### Exercise aim
Reproduce, exactly and in full, only the lines below from the one containing "exists (mkStored d" through the one containing "- unfold copy. intros b s d m b' r".

### Records for the exercise
——————————
(* ===== verification/Bucket.v ===== *)
(** * The bucket, as the namespace operations see it

    [internal/posix] reaches the bucket through the interface [ObjectStore] of
    [operations.go].  The service behind it is a parameter: [BucketStore] has
    the interface's operations and what can be observed of a bucket, and
    [BucketLaws] the documented behaviour.  A call that succeeds took effect, one
    that fails may have; no call touches another key; a copy is of the key it
    names where the key has no character that a URL escapes.  [MemoryBucket] is
    an instance. *)
From Stdlib Require Import Ascii.
From S2P Require Import Prelude StagingTypes Streams CosClient.

Record stored := mkStored {
  data : bytes;
  metadata : gmap string string;
  modified : Time;
  etag : string
}.

(** An object as [HeadObject] describes it. *)
Definition object_of (k : string) (o : stored) : ObjectMetadata :=
  mkObject k (len (data o)) (modified o) (etag o) "" (metadata o).

(** Keys in the order of a listing. *)
Definition key_le (x y : string * stored) : Prop := Streams.string_le x.1 y.1.
#[export] Instance key_le_dec x y : Decision (key_le x y).
Proof. unfold key_le. apply _. Defined.

(** The listing of a prefix. *)
Definition listing (objs : gmap string stored) (prefix : string) : list ObjectMetadata :=
  (fun kv => CosClient.listed (object_of kv.1 kv.2)) <$>
    filter (fun kv => HasPrefix kv.1 prefix = true) (merge_sort key_le (map_to_list objs)).

Class BucketStore := {
  bucket : Type;
  objects : bucket -> gmap string stored;
  HeadObject : bucket -> string -> bucket * (ObjectMetadata + goerr);
  ListObjects : bucket -> string -> Z -> bucket * (list ObjectMetadata + goerr);
  PutObject : bucket -> string -> bytes -> gmap string string -> bucket * option goerr;
  DeleteObject : bucket -> string -> bucket * option goerr;
  (** [CopyObject] and [CopyObjectWithMetadata]. *)
  CopyObject : bucket -> string -> string -> option (gmap string string) -> bucket * option goerr;
  UpdateObjectMetadata : bucket -> string -> gmap string string -> bucket * option goerr
}.

(** [o] is a copy of [src], with other metadata if some is given. *)
Definition copy_of (src : stored) (m : option (gmap string string)) (o : stored) : Prop :=
  data o = data src /\ metadata o = default (metadata src) m.

(** A key that names itself as the source of a copy: the client sends the source
    unescaped ([copyObject], [UpdateObjectMetadata] of [internal/cos/client.go]),
    and the service reads it as part of a URL. *)
Definition plain_key (k : string) : bool :=
  forallb (fun c => negb (existsb (Ascii.eqb c) ["%"%char; "+"%char; "?"%char])) (String.list_ascii_of_string k).

Class BucketLaws `{BucketStore} := {
  head_same b k b' r : HeadObject b k = (b', r) -> objects b' = objects b;
  head_found b k b' m : HeadObject b k = (b', inl m) -> exists o, objects b !! k = Some o /\ m = object_of k o;
  head_missing b k b' e : HeadObject b k = (b', inr e) -> CosClient.Is_NotExist e = true -> objects b !! k = None;
  list_same b p n b' r : ListObjects b p n = (b', r) -> objects b' = objects b;
  list_found b p n b' l : ListObjects b p n = (b', inl l) -> l = CosClient.up_to n (listing (objects b) p);
  list_never_missing b p n b' e : ListObjects b p n = (b', inr e) -> CosClient.Is_NotExist e = false;
  put_effect b k d m b' r : PutObject b k d m = (b', r) ->
    (exists o, data o = d /\ metadata o = m /\ objects b' = <[k := o]> (objects b)) \/
    (is_Some r /\ objects b' = objects b);
  delete_effect b k b' r : DeleteObject b k = (b', r) ->
    objects b' = delete k (objects b) \/ (is_Some r /\ objects b' = objects b);
  copy_effect b s d m b' r : plain_key s = true -> CopyObject b s d m = (b', r) ->
    (exists src o, objects b !! s = Some src /\ copy_of src m o /\ objects b' = <[d := o]> (objects b)) \/
    (is_Some r /\ objects b' = objects b);
  copy_missing b s d m b' e : plain_key s = true -> CopyObject b s d m = (b', Some e) -> CosClient.Is_NotExist e = true ->
    objects b !! s = None /\ objects b' = objects b;
  update_effect b k m b' r : plain_key k = true -> UpdateObjectMetadata b k m = (b', r) ->
    (exists old o, objects b !! k = Some old /\ data o = data old /\ metadata o = m /\ objects b' = <[k := o]> (objects b)) \/
    (is_Some r /\ objects b' = objects b)
}.

(** ** A bucket in memory, whose calls end as [answers] says *)
Module MemoryBucket.

(** [None]: the call succeeds; [Some applied]: it fails, having or not having
    taken effect. *)
Record state := mkState { contents : gmap string stored; clock : Time; answers : list (option bool) }.

Definition broken : goerr := Text "503 Service Unavailable".

Definition answer (s : state) : state * option bool :=
  match answers s with
  | [] => (mkState (contents s) (clock s + Second) [], None)
  | a :: rest => (mkState (contents s) (clock s + Second) rest, a)
  end.

Definition set_contents (m : gmap string stored) (s : state) : state := mkState m (clock s) (answers s).

(** A call that changes the bucket with [f]. *)
Definition call (s : state) (f : state -> state) : state * option goerr :=
  match answer s with
  | (s, None) => (f s, None)
  | (s, Some true) => (f s, Some broken)
  | (s, Some false) => (s, Some broken)
  end.

Definition missing (k : string) : goerr := Wrap ("object " +:+ k) ErrNotExist.

Definition head (s : state) (k : string) : state * (ObjectMetadata + goerr) :=
  match answer s with
  | (s, Some _) => (s, inr broken)
  | (s, None) => (s, match contents s !! k with Some o => inl (object_of k o) | None => inr (missing k) end)
  end.

Definition list_keys (s : state) (p : string) (n : Z) : state * (list ObjectMetadata + goerr) :=
  match answer s with
  | (s, Some _) => (s, inr broken)
  | (s, None) => (s, inl (CosClient.up_to n (listing (contents s) p)))
  end.

Definition put_stored (k : string) (d : bytes) (m : gmap string string) (s : state) : state :=
  set_contents (<[k := mkStored d m (clock s) ""]> (contents s)) s.

Definition copy (s : state) (src dst : string) (m : option (gmap string string)) : state * option goerr :=
  match contents s !! src with
  | None => (s, Some (missing src))
  | Some o => call s (put_stored dst (data o) (default (metadata o) m))
  end.

Definition update (s : state) (k : string) (m : gmap string string) : state * option goerr :=
  match contents s !! k with
  | None => (s, Some (missing k))
  | Some o => call s (put_stored k (data o) m)
  end.

#[export] Instance memory_bucket : BucketStore := {|
  bucket := state;
  objects := contents;
  HeadObject := head;
  ListObjects := list_keys;
  PutObject s k d m := call s (put_stored k d m);
  DeleteObject s k := call s (fun s => set_contents (delete k (contents s)) s);
  CopyObject := copy;
  UpdateObjectMetadata := update
|}.

Lemma answer_contents s s' a : answer s = (s', a) -> contents s' = contents s.
Proof. unfold answer. destruct (answers s); by intros [= <- _]. Qed.

Lemma memory_call_cases s f s' r :
  call s f = (s', r) -> exists s0, contents s0 = contents s /\ (s' = f s0 \/ is_Some r /\ s' = s0).
Proof.
  unfold call. destruct (answer s) as [s0 a] eqn:E. apply answer_contents in E.
  destruct a as [[]|]; intros [= <- <-]; exists s0; eauto.
Qed.

#[export] Instance memory_laws : BucketLaws.
Proof.
  split; simpl.
  - unfold head. intros b k b' r. destruct (answer b) as [s a] eqn:E. apply answer_contents in E.
    by destruct a; intros [= <- _].
  - unfold head. intros b k b' m. destruct (answer b) as [s [a|]] eqn:E; [done|]. apply answer_contents in E.
    rewrite E. destruct (contents b !! k) as [o|]; [|done]. intros [= _ <-]. by exists o.
  - unfold head. intros b k b' e. destruct (answer b) as [s [a|]] eqn:E; [by intros [= _ <-]|]. apply answer_contents in E.
    rewrite E. by destruct (contents b !! k).
  - unfold list_keys. intros b p n b' r. destruct (answer b) as [s a] eqn:E. apply answer_contents in E.
    by destruct a; intros [= <- _].
  - unfold list_keys. intros b p n b' l. destruct (answer b) as [s [a|]] eqn:E; [done|]. apply answer_contents in E.
    intros [= _ <-]. by rewrite E.
  - unfold list_keys. intros b p n b' e. destruct (answer b) as [s [a|]]; [by intros [= _ <-]|done].
  - intros b k d m b' r (s0 & H0 & [->|[Hr ->]])%memory_call_cases; [left|by right].
    exists (mkStored d m (clock s0) ""). unfold put_stored. simpl. by rewrite H0.
  - intros b k b' r (s0 & H0 & [->|[Hr ->]])%memory_call_cases; [left|by right]. simpl. by rewrite H0.
  - unfold copy. intros b s d m b' r _. destruct (contents b !! s) as [o|] eqn:Ho; [|intros [= <- <-]; right; eauto].
    intros (s0 & H0 & [->|[Hr ->]])%memory_call_cases; [left|by right].
    exists o, (mkStored (data o) (default (metadata o) m) (clock s0) ""). split_and!; try done. simpl. by rewrite H0.
  - unfold copy. intros b s d m b' e _. destruct (contents b !! s) as [o|] eqn:Ho; [|by intros [= <- <-]].
    unfold call. destruct (answer b) as [s0 [[]|]]; by intros [= _ <-].
  - unfold update. intros b k m b' r _. destruct (contents b !! k) as [o|] eqn:Ho; [|intros [= <- <-]; right; eauto].
    intros (s0 & H0 & [->|[Hr ->]])%memory_call_cases; [left|by right].
    exists o, (mkStored (data o) m (clock s0) ""). split_and!; try done. simpl. by rewrite H0.
Qed.

End MemoryBucket.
——————————
### Your solution
    exists (mkStored d m (clock s0) ""). unfold put_stored. simpl. by rewrite H0.
  - intros b k b' r (s0 & H0 & [->|[Hr ->]])%memory_call_cases; [left|by right]. simpl. by rewrite H0.
  - unfold copy. intros b s d m b' r _. destruct (contents b !! s) as [o|] eqn:Ho; [|intros [= <- <-]; right; eauto].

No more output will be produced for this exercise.